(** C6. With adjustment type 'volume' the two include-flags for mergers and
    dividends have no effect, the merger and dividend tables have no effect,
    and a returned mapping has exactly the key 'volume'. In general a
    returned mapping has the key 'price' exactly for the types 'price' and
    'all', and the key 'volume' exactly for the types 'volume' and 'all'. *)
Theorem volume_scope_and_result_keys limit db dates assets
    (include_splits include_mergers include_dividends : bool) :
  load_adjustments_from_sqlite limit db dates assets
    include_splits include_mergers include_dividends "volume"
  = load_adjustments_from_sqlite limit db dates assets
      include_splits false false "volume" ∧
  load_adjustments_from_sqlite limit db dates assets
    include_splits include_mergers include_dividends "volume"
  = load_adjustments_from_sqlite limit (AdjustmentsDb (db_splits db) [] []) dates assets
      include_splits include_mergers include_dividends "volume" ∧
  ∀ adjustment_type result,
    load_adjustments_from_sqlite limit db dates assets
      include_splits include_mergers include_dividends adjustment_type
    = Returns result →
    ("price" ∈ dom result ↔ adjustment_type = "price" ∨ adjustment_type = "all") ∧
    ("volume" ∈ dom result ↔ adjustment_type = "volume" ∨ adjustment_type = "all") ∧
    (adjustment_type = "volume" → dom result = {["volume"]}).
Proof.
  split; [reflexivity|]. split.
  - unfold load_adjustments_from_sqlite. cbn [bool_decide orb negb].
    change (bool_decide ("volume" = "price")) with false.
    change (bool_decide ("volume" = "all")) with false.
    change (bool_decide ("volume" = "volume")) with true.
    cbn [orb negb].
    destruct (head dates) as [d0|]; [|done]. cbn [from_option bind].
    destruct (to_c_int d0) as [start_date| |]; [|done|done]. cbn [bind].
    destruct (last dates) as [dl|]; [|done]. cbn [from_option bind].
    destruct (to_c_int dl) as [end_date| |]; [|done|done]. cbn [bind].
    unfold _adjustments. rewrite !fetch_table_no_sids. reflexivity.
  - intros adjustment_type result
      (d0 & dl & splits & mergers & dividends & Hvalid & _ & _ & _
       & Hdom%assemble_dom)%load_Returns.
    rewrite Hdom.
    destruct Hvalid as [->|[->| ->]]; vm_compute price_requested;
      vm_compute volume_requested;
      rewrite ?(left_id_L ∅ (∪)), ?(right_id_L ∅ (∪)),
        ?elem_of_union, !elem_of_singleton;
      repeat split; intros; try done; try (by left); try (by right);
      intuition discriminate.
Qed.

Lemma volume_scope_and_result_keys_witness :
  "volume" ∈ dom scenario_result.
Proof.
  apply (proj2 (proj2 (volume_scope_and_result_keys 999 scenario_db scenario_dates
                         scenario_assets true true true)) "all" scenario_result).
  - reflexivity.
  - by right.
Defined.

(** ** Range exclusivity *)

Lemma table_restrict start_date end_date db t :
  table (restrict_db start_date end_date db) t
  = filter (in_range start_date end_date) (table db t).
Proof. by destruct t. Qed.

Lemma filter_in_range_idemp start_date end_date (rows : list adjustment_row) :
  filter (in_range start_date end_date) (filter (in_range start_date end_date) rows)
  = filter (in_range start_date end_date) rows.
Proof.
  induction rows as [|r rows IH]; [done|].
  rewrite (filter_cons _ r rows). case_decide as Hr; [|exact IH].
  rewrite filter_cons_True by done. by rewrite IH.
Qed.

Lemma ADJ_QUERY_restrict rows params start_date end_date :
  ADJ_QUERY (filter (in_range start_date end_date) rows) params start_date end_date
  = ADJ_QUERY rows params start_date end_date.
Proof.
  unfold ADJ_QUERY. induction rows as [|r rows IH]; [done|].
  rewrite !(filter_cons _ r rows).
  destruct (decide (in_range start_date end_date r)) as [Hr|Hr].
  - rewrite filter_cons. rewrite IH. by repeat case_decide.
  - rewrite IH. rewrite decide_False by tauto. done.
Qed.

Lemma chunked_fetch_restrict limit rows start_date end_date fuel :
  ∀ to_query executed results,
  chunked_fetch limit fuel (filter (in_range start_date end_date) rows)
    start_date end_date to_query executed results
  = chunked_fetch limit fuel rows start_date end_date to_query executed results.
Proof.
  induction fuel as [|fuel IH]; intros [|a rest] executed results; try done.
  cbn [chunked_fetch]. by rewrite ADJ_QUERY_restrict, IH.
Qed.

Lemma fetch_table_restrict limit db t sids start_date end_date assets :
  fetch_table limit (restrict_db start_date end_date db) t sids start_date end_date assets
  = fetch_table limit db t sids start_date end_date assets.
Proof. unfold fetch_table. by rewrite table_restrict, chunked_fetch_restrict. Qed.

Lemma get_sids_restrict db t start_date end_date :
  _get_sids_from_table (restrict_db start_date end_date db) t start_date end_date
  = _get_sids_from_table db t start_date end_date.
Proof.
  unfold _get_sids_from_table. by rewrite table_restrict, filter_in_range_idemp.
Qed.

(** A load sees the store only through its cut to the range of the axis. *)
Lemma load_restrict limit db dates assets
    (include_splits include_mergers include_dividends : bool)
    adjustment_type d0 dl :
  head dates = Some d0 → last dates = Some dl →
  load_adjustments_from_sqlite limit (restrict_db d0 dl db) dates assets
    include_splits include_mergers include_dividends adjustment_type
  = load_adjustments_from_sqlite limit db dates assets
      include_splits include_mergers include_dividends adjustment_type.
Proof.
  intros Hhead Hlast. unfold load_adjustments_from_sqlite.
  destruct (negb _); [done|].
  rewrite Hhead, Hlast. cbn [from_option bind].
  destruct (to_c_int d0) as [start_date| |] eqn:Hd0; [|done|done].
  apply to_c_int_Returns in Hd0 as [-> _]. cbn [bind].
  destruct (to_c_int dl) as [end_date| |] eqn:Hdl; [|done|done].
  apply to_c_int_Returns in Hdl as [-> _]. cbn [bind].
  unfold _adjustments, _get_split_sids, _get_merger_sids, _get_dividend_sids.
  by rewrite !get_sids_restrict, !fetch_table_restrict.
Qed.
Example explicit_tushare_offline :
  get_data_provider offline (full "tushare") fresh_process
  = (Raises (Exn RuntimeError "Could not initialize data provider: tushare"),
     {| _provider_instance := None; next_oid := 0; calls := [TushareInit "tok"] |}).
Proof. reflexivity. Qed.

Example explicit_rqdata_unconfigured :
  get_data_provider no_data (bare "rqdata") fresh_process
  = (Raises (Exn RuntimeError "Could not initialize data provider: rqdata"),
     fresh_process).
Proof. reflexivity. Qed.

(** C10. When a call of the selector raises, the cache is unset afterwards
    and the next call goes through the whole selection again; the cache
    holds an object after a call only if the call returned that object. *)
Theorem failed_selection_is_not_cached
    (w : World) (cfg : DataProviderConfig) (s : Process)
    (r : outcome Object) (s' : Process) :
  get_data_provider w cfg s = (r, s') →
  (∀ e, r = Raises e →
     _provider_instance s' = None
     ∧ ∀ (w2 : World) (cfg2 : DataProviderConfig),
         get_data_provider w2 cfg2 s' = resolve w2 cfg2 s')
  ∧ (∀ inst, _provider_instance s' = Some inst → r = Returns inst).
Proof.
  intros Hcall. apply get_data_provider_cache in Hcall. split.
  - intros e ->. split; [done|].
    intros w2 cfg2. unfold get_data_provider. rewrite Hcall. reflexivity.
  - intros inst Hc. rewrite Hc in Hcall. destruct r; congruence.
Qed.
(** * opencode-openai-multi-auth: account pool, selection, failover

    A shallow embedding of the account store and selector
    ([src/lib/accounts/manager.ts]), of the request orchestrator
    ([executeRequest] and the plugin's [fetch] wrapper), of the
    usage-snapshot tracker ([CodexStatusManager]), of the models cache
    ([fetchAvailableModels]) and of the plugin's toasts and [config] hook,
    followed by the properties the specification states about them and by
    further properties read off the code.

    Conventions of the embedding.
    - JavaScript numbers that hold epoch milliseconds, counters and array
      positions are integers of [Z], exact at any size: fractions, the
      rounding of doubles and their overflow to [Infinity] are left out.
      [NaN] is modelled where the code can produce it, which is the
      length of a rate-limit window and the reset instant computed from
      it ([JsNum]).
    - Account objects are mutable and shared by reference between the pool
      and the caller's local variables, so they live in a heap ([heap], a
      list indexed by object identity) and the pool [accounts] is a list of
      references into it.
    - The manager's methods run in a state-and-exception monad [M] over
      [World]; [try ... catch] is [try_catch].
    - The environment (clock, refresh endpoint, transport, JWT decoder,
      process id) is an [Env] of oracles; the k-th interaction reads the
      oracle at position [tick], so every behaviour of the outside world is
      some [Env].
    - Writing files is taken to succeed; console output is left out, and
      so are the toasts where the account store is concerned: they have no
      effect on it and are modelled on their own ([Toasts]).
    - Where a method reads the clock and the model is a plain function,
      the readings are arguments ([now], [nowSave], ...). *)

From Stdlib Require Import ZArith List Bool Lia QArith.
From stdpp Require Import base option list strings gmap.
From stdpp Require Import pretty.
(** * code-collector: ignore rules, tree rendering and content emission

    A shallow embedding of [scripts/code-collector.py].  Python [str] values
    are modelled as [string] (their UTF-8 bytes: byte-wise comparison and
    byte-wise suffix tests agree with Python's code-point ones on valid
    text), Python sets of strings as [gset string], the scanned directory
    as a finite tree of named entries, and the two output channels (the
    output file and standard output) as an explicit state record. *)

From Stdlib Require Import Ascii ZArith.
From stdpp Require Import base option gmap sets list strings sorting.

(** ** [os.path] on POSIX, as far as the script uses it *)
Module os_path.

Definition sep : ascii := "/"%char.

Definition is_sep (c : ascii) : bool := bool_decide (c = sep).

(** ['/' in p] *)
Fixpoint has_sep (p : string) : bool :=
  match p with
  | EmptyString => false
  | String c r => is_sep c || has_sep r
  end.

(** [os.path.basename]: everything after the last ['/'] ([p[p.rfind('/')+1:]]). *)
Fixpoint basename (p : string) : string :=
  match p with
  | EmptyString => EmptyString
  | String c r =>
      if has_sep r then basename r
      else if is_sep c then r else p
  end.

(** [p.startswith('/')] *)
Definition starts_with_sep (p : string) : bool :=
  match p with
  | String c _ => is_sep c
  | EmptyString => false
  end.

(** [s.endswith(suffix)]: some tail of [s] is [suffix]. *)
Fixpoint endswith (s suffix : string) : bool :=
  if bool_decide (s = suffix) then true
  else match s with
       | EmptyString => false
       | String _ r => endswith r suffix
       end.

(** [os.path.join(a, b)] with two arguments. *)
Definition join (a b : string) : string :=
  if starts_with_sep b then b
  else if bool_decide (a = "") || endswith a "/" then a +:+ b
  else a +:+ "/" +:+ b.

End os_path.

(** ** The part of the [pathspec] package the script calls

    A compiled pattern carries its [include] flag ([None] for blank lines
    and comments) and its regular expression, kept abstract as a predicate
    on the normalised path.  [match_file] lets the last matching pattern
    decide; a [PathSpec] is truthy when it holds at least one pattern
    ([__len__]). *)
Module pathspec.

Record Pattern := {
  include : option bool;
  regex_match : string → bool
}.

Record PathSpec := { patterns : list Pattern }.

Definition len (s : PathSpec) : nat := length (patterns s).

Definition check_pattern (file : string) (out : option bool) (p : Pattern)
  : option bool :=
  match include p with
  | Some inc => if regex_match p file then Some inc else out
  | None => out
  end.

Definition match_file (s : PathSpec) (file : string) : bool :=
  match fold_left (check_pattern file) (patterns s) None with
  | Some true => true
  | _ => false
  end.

> **Task item**
Only one stretch of the records above is wanted: the lines between the one holding "length of a" and the one holding "the readings are", inclusive, reproduced exactly.

> **Solution to the exercise**
      length of a rate-limit window and the reset instant computed from
      it ([JsNum]).
    - Account objects are mutable and shared by reference between the pool
      and the caller's local variables, so they live in a heap ([heap], a
      list indexed by object identity) and the pool [accounts] is a list of
      references into it.
    - The manager's methods run in a state-and-exception monad [M] over
      [World]; [try ... catch] is [try_catch].
    - The environment (clock, refresh endpoint, transport, JWT decoder,
      process id) is an [Env] of oracles; the k-th interaction reads the
      oracle at position [tick], so every behaviour of the outside world is
      some [Env].
    - Writing files is taken to succeed; console output is left out, and
      so are the toasts where the account store is concerned: they have no
      effect on it and are modelled on their own ([Toasts]).
    - Where a method reads the clock and the model is a plain function,
      the readings are arguments ([now], [nowSave], ...). *)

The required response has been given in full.